The 14-year-old Junor didn’t exactly save a life, but he was the first on the scene when he witnessed a 13-year-old classmate get hit by a car in front of his house in February.
The driver fled and remains at large, but Junor reacted quickly, checking on the fallen girl and assisting her friend who was uninjured. He brought a blanket from the house and covered the injured girl, making sure she wasn’t moved until medics arrived.
“There wasn’t a lot that he did, but he knew what not to do,” said Nicholas’ mother Shannon Junior. “At the same time, he was checking on the other girl.
“She was in shock because her friend was just hit. It wasn’t a huge deal but he was the very first responder. He had just received his St. John’s first aid training to the Chestermere Army Cadets.
“I was more proud of him that he absorbed some information and didn’t let it go in one ear and out the other. He actually took it in and learned.”
The teenage Junor just spent the summer in Vernon at Cadet camp, learning even more about first aid training, among other things.
The incident happened while Nicholas was home alone, as his parents were in the city for dinner that night. When the truck hit the girl on the side of 4th Street, the best thing the young Junor did was remain calm, although he was also shaken when it was over.
The text messages his parents received were convoluted about a hit-and-run.
“We couldn’t tell what he was saying,” Shannon said. “It seemed like he was almost in shock himself.
“It wasn’t until we got home that we got a better story and we knew what happened and we knew what he tried telling us.”

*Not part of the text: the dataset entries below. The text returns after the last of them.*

(* ===== verification/Users.v ===== *)
(** repositories/user_repository.py, services/user_service.py and the endpoints of
    routers/users.py: the accounts of an organization, who may change them, and the
    rules that keep an organization administrable. *)
From S2P Require Import Prelude Errors Data Effects Concurrent Rbac Authz.
Open Scope Z_scope.

(** * repositories/user_repository.py *)

Definition in_org (organization_id : uuid) (u : User) : bool := u_organization_id u =? organization_id.
Definition is_user (organization_id user_id : uuid) (u : User) : bool := (u_id u =? user_id) && in_org organization_id u.

(** [db.refresh]. *)
Definition refresh (user_id : uuid) : prog User :=
  l ← call (Select users (λ u, u_id u =? user_id));
  match l with u :: _ => Ret u | [] => Throw (DatabaseError "Could not refresh instance") end.

(** A row with the defaults of its columns, added and flushed. *)
Definition create (organization_id : uuid) (external_id : string) (name email : option string)
    (metadata : option (list (string * json))) (role : string) (password_hash invite_token_hash : option string)
    (permissions : option (list string)) : prog User :=
  id ← uuid4;
  now ← call Now;
  _ ← call (Insert users (no_arbiter users)
              [mkUser id organization_id external_id name email (Some role) (Some (default [] permissions))
                 password_hash true false false false false invite_token_hash now (default [] metadata)]);
  refresh id.

Definition get_by_external_id (organization_id : uuid) (external_id : string) : prog (option User) :=
  l ← call (Select users (λ u, in_org organization_id u && (u_external_id u =? external_id)%string));
  scalar_one_or_none l.

Definition create_or_get_by_external_id (organization_id : uuid) (external_id : string) (name email : option string)
    (metadata : option (list (string * json))) : prog User :=
  try_except
    (create organization_id external_id name email metadata "member" None None (Some MEMBER_DEFAULT_PERMISSIONS))
    is_integrity
    (λ _,
      _ ← call Rollback;
      user ← get_by_external_id organization_id external_id;
      match user with
      | None =>
          Throw (AppExc NotFoundError ("Failed to get-or-create user '" +:+ external_id +:+ "' in organization "
                                       +:+ uuid_str organization_id))
      | Some u => Ret u
      end).

(** [limit(1)] of the rows in the order of their creation. *)
Definition oldest (l : list User) : option User :=
  head (Prelude.sort_by (λ a b, u_created_at a <=? u_created_at b) l).

Definition is_pending_admin (organization_id : uuid) (u : User) : bool :=
  in_org organization_id u && bool_decide (u_role u = Some "admin"%string)
  && bool_decide (u_password_hash u = None) && bool_decide (u_invite_token_hash u = None)
  && negb (u_is_deleted u).

Definition find_pending_admin_by_org (organization_id : uuid) : prog (option User) :=
  l ← call (Select users (is_pending_admin organization_id)); Ret (oldest l).

Definition live (u : User) : bool := u_is_active u && negb (u_is_deleted u).

Definition find_user_by_invite_token (token_hash : string) : prog (option User) :=
  l ← call (Select users (λ u, bool_decide (u_invite_token_hash u = Some token_hash) && live u));
  scalar_one_or_none l.

(** The attributes of [mint] and of [claim]. *)
Definition with_invite (token_hash : string) (created_at : Z) (u : User) : User :=
  mkUser (u_id u) (u_organization_id u) (u_external_id u) (u_name u) (u_email u) (u_role u)
    (u_permissions u) (u_password_hash u) (u_is_active u) (u_must_change_password u)
    (u_is_deleted u) (u_is_email_verified u) (u_mfa_enabled u) (Some token_hash) created_at (u_metadata u).
Definition claimed_by (password_hash : string) (u : User) : User :=
  mkUser (u_id u) (u_organization_id u) (u_external_id u) (u_name u) (u_email u) (u_role u)
    (u_permissions u) (Some password_hash) (u_is_active u) (u_must_change_password u)
    (u_is_deleted u) true (u_mfa_enabled u) None (u_created_at u) (u_metadata u).
Definition with_deleted (u : User) : User :=
  mkUser (u_id u) (u_organization_id u) (u_external_id u) (u_name u) (u_email u) (u_role u)
    (u_permissions u) (u_password_hash u) (u_is_active u) (u_must_change_password u)
    true (u_is_email_verified u) (u_mfa_enabled u) (u_invite_token_hash u) (u_created_at u) (u_metadata u).

(** [db.flush] of a loaded row. *)
Definition flush_row (user_id : uuid) (f : User → User) : prog unit :=
  n ← call (UpdateUnique users (λ u, u_id u =? user_id) f);
  if n =? 1 then Ret tt else Throw (DatabaseError "UPDATE statement on table 'users' matched another number of rows").

Definition user_missing {A} (organization_id user_id : uuid) : prog A :=
  Throw (AppExc NotFoundError ("User " +:+ uuid_str user_id +:+ " not found in organization " +:+ uuid_str organization_id)).

Definition set_invite_token (organization_id user_id : uuid) (token_hash : string) : prog User :=
  user ← get_by_uuid organization_id user_id;
  match user with
  | None => user_missing organization_id user_id
  | Some u =>
      now ← call Now;
      _ ← flush_row (u_id u) (with_invite token_hash now);
      refresh (u_id u)
  end.

(** The condition of the claim. *)
Definition claimable (token_hash : string) (cutoff : Z) (u : User) : bool :=
  bool_decide (u_invite_token_hash u = Some token_hash) && live u && (cutoff <=? u_created_at u).

Definition claim_invite (token_hash password_hash : string) (cutoff : Z) : prog (option User) :=
  rows ← call (UpdateReturning users (claimable token_hash cutoff) (claimed_by password_hash));
  Ret (head rows).

Definition is_pending_invite (organization_id user_id : uuid) (u : User) : bool :=
  is_user organization_id user_id u && negb (bool_decide (u_invite_token_hash u = None)) && negb (u_is_deleted u).

Definition hard_delete_pending_user (organization_id user_id : uuid) : prog Z :=
  call (Delete users (is_pending_invite organization_id user_id)).

(** The fields a request sets; [None] inside clears the field. *)
Record UserUpdate := mkUserUpdate {
  uu_name : option (option string);
  uu_email : option (option string);
  uu_metadata : option (option (list (string * json)));
  uu_role : option (option string);
  uu_permissions : option (option (list string));
}.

Shannon accompanied her son to the ceremony in Edmonton and it was a fancy affair. She was happy Nicholas opted to wear a suit for it, as his mother describes the scene as ‘quite fancy.’ Nicolas was the youngest person among the 30 or so recipients receiving awards.
“Everyone who received an award had to bow in front of her and call her ‘your honour,’ ” Shannon said about meeting Mrs. Mitchell. “There was a luncheon afterwards. People walked around with trays full of wine.
“When each person went up for their award there was a brief description of what happened. It was neat to see all these people with their different stories from all different ages.”